Problem
Scan the records below and copy every line that contains the string "calipersSteps".

Stored data entries:
.....
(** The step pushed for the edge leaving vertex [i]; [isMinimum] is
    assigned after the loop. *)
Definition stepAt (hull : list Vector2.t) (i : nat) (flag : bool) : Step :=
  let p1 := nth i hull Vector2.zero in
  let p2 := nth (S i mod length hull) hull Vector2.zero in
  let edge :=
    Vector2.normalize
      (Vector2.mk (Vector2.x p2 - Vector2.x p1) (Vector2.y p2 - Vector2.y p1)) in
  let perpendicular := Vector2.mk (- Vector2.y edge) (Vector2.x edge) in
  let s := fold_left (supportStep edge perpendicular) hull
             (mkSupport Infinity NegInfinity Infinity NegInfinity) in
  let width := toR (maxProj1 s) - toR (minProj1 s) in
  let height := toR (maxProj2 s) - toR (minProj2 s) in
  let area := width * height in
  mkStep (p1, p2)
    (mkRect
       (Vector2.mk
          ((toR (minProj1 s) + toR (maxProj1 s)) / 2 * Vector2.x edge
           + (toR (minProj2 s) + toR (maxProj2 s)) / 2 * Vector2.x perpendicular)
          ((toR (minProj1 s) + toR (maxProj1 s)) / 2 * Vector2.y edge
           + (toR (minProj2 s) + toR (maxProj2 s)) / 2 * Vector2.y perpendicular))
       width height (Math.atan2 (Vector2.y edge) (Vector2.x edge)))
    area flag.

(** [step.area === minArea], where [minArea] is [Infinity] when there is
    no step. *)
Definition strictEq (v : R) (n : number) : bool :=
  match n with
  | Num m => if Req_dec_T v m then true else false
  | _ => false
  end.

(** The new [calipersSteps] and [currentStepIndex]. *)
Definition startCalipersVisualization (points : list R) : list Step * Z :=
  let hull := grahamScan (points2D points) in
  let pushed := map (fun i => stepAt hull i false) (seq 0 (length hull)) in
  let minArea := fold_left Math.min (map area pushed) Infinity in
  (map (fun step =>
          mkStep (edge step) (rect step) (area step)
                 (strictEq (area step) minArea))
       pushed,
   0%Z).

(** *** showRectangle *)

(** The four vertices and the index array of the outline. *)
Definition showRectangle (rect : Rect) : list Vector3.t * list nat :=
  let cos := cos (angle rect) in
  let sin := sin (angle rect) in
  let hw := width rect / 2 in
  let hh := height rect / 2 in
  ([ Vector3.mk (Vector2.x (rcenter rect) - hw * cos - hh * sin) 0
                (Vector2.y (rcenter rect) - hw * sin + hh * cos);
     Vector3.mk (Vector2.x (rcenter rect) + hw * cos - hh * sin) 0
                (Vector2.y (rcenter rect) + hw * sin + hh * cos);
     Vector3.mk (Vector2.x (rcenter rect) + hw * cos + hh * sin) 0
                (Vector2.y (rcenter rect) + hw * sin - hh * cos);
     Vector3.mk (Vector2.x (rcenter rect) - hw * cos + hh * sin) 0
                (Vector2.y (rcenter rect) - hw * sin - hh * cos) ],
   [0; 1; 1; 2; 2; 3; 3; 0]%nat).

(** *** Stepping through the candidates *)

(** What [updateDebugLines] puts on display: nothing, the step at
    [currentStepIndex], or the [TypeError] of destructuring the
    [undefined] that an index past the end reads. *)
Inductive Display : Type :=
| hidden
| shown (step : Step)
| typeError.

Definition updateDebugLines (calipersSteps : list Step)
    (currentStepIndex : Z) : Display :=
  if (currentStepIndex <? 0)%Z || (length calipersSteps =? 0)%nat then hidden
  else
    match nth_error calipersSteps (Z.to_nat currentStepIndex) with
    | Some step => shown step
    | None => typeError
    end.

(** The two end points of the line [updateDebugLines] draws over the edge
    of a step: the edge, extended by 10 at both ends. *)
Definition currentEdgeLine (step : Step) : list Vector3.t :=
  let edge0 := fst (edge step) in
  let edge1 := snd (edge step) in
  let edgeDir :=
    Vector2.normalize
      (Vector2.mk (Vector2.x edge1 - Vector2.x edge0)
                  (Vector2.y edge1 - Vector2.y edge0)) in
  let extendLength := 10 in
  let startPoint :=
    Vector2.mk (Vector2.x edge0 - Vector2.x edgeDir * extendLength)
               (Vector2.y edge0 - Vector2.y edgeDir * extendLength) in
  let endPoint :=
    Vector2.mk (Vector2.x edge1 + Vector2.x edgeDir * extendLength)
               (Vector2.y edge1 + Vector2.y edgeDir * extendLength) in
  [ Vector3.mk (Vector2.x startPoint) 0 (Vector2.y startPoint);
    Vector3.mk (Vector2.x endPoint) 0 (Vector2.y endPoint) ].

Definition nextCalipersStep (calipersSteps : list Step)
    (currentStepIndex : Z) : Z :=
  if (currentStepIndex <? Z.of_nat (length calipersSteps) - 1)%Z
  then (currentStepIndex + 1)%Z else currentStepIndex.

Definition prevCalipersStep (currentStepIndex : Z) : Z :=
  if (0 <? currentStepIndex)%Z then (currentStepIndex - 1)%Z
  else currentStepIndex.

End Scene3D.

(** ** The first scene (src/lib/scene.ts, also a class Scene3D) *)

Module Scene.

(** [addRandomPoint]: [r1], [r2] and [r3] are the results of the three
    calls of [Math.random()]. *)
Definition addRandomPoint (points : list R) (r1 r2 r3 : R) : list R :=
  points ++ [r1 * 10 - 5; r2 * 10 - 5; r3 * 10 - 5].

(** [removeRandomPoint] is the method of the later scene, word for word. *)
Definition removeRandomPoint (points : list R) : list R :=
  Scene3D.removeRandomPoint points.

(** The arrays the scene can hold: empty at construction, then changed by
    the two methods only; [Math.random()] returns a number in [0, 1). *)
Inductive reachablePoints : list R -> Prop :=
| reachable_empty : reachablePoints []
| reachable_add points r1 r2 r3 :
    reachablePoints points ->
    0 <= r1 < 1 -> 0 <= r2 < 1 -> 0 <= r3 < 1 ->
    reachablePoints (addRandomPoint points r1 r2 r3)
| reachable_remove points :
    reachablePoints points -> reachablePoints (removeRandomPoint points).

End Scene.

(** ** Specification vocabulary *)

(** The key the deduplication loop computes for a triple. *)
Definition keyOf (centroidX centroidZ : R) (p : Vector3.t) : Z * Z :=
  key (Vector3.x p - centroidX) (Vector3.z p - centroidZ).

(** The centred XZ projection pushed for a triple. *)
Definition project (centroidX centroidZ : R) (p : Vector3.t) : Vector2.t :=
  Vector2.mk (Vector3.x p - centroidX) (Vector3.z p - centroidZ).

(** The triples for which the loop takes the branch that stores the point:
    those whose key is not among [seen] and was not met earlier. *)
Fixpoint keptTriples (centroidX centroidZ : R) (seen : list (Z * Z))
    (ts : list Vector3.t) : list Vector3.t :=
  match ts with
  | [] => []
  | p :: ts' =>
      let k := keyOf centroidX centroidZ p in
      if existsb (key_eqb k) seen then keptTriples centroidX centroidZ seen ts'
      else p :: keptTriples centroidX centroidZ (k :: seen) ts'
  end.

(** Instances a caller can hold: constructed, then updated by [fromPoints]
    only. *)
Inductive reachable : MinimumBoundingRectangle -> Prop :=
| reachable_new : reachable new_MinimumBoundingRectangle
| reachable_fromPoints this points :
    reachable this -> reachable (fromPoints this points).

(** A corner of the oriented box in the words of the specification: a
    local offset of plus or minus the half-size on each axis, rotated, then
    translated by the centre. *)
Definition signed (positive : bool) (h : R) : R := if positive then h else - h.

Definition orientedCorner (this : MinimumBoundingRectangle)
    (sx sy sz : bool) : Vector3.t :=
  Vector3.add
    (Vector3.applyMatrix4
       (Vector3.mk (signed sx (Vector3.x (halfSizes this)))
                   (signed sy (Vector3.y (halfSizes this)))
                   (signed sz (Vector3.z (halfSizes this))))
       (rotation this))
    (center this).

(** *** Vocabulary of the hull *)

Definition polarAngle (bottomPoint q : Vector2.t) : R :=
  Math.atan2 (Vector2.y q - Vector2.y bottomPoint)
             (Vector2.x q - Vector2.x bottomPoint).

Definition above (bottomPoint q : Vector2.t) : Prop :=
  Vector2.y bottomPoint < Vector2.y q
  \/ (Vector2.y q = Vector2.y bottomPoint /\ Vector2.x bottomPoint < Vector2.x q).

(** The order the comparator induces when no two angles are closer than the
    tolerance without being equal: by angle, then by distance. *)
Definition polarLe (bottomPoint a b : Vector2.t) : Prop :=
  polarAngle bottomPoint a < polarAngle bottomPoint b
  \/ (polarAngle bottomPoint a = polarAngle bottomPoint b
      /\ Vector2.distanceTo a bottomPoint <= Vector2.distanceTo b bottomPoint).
.....
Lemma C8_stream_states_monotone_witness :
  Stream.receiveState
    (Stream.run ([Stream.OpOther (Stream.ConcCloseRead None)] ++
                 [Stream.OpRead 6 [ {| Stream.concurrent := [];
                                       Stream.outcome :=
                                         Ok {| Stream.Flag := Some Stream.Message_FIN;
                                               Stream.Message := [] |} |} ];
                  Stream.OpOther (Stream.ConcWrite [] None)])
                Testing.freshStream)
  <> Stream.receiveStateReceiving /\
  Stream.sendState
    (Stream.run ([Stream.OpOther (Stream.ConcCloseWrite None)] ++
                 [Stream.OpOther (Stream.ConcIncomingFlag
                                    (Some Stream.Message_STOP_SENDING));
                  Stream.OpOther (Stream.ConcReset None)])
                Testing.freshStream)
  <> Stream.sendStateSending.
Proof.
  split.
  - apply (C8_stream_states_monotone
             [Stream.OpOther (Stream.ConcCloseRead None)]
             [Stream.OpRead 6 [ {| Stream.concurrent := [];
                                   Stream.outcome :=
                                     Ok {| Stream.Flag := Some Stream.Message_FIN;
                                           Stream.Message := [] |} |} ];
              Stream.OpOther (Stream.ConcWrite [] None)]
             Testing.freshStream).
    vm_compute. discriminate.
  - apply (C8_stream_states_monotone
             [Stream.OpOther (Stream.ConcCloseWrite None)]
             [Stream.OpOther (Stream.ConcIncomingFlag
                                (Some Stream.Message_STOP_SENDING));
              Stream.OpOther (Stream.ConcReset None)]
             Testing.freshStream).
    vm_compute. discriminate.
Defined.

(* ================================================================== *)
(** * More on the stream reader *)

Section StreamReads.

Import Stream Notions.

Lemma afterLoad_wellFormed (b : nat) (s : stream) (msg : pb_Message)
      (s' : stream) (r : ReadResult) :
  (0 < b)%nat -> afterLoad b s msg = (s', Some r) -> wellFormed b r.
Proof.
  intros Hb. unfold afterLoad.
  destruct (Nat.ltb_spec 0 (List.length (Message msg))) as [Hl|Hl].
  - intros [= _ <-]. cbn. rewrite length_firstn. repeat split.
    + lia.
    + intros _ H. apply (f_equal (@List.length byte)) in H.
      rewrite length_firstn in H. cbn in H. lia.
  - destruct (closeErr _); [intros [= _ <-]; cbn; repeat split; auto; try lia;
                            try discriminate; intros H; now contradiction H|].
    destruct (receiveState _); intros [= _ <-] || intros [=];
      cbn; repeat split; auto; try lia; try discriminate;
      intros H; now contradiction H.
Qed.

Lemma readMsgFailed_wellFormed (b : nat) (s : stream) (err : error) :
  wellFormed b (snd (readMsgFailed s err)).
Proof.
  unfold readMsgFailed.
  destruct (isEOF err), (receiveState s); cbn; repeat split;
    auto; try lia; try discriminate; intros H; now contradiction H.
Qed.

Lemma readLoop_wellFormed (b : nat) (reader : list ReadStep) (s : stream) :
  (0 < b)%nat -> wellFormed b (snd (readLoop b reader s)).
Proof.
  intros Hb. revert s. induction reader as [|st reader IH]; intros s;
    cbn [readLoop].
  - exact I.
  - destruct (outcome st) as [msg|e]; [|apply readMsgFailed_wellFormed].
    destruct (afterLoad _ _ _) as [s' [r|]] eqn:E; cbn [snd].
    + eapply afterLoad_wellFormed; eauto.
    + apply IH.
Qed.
.....
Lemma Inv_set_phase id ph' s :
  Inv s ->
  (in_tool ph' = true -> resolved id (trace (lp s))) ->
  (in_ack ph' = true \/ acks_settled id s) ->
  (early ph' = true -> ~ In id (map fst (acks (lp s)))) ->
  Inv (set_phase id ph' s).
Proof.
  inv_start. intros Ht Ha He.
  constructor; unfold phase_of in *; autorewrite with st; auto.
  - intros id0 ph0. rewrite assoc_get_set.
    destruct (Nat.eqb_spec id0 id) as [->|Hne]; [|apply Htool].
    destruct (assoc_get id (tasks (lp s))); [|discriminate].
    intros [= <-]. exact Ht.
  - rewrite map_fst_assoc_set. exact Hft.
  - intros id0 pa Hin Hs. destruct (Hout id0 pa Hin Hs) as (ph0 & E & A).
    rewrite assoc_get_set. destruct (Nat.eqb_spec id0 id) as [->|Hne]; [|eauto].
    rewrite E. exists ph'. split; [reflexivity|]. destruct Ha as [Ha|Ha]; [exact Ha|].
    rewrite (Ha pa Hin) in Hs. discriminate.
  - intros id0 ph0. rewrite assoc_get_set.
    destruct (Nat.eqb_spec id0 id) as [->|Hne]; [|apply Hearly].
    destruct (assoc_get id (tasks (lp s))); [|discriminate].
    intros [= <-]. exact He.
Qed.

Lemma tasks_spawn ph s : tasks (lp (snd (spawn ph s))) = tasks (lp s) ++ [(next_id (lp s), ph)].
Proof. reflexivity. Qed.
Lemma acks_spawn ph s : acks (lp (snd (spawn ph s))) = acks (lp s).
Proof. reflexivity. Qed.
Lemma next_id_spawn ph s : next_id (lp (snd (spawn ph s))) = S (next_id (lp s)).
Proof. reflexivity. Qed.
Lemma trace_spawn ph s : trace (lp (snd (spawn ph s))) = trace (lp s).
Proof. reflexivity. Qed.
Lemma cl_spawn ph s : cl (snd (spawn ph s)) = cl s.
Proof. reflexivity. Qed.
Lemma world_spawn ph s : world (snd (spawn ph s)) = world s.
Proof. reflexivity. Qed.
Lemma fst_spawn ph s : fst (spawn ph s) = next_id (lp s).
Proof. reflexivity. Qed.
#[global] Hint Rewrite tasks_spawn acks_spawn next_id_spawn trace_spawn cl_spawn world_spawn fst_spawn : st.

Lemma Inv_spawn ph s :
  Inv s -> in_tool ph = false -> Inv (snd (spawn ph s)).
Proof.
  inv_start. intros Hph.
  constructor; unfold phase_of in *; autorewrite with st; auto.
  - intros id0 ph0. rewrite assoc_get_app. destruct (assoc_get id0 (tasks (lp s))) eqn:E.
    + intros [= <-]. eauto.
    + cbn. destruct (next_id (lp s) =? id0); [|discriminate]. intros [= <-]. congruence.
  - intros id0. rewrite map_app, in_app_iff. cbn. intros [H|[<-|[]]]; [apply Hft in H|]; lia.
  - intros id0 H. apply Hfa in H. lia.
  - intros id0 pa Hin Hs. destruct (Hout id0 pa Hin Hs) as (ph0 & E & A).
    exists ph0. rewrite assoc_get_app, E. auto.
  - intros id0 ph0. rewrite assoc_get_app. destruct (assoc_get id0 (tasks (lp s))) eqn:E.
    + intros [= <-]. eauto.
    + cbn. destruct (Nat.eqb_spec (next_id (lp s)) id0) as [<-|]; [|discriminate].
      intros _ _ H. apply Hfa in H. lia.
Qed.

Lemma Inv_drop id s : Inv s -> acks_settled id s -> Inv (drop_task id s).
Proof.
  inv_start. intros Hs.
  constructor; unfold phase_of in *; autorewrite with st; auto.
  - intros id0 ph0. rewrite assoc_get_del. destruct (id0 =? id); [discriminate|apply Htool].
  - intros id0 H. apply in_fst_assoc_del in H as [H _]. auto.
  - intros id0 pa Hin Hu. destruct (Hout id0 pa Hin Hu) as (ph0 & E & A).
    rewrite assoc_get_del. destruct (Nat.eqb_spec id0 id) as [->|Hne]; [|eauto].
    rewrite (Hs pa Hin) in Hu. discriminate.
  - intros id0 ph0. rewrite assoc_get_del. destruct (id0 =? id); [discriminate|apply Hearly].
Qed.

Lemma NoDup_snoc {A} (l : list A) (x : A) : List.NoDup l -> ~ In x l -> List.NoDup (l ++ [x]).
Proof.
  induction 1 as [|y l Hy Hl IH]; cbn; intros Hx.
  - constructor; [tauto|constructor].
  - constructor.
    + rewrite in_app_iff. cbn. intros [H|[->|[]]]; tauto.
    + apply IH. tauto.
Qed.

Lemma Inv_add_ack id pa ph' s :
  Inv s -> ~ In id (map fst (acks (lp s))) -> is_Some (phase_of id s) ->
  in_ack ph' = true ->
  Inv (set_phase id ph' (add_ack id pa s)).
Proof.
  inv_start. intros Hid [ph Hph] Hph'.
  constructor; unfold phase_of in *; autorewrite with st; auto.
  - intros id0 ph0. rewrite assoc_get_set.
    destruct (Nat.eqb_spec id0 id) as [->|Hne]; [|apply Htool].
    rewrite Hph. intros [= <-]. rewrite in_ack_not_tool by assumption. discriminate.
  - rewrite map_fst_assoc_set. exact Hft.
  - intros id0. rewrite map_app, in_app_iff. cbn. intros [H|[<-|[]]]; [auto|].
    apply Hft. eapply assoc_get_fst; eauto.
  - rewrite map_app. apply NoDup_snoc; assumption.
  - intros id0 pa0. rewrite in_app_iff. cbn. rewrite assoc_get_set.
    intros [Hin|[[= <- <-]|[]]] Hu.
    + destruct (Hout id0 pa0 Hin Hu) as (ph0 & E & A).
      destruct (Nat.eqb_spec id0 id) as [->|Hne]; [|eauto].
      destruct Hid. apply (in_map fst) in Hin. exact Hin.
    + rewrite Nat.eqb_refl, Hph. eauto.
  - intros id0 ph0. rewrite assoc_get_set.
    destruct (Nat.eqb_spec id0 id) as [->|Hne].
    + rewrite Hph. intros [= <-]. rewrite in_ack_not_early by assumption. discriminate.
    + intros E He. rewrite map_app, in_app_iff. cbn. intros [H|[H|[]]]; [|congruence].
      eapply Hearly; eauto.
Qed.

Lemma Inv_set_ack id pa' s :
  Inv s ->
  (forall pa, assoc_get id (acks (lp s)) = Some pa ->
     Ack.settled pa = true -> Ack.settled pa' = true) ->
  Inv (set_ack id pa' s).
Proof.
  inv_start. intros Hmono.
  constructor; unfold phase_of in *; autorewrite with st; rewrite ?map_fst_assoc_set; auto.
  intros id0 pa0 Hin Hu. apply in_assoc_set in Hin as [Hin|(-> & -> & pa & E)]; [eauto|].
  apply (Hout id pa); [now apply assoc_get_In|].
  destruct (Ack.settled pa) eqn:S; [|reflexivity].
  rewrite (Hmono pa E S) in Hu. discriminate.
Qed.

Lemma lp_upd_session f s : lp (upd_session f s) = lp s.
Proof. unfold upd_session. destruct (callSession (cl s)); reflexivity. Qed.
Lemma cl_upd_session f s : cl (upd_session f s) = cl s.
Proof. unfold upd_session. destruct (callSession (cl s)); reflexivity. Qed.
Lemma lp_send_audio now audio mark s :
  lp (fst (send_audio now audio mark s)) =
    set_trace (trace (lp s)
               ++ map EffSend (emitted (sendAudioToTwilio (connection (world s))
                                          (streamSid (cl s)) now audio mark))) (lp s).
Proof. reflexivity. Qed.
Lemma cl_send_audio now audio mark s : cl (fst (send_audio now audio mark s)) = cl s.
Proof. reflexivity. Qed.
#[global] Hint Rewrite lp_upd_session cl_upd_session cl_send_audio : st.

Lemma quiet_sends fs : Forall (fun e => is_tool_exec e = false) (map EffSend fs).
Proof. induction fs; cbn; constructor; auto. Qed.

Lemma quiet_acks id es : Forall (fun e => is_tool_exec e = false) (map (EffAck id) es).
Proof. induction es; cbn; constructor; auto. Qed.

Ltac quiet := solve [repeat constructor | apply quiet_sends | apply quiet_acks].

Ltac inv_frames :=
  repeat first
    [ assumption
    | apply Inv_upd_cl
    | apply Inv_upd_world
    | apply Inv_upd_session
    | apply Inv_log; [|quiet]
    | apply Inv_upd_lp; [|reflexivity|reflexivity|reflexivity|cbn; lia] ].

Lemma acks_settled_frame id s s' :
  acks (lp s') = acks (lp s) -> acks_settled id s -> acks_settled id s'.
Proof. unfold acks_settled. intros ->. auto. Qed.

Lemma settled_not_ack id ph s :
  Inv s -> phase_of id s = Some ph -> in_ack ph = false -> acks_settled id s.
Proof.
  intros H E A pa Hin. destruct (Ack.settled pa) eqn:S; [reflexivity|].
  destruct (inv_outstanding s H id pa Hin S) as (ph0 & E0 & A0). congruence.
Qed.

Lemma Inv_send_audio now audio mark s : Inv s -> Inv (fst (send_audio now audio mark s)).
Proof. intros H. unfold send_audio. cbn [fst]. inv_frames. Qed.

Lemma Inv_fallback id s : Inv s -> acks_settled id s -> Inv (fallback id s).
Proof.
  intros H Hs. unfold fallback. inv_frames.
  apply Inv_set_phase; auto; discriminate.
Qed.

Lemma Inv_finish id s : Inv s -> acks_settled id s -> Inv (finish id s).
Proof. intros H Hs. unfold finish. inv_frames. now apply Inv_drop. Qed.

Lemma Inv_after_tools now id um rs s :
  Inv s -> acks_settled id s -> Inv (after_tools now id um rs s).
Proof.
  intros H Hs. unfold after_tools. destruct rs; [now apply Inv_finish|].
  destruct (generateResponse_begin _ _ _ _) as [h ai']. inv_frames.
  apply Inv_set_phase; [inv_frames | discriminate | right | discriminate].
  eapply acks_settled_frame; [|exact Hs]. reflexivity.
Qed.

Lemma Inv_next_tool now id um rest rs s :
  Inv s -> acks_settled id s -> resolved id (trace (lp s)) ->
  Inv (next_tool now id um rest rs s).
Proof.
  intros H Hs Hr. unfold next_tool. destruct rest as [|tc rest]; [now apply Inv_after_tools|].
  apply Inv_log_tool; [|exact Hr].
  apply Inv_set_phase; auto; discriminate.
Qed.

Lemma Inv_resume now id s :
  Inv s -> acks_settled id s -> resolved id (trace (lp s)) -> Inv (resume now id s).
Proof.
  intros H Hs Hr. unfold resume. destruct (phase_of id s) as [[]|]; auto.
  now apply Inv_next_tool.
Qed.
.....
Answer area
(** The new [calipersSteps] and [currentStepIndex]. *)
Definition updateDebugLines (calipersSteps : list Step)
  if (currentStepIndex <? 0)%Z || (length calipersSteps =? 0)%nat then hidden
    match nth_error calipersSteps (Z.to_nat currentStepIndex) with
Definition nextCalipersStep (calipersSteps : list Step)
  if (currentStepIndex <? Z.of_nat (length calipersSteps) - 1)%Z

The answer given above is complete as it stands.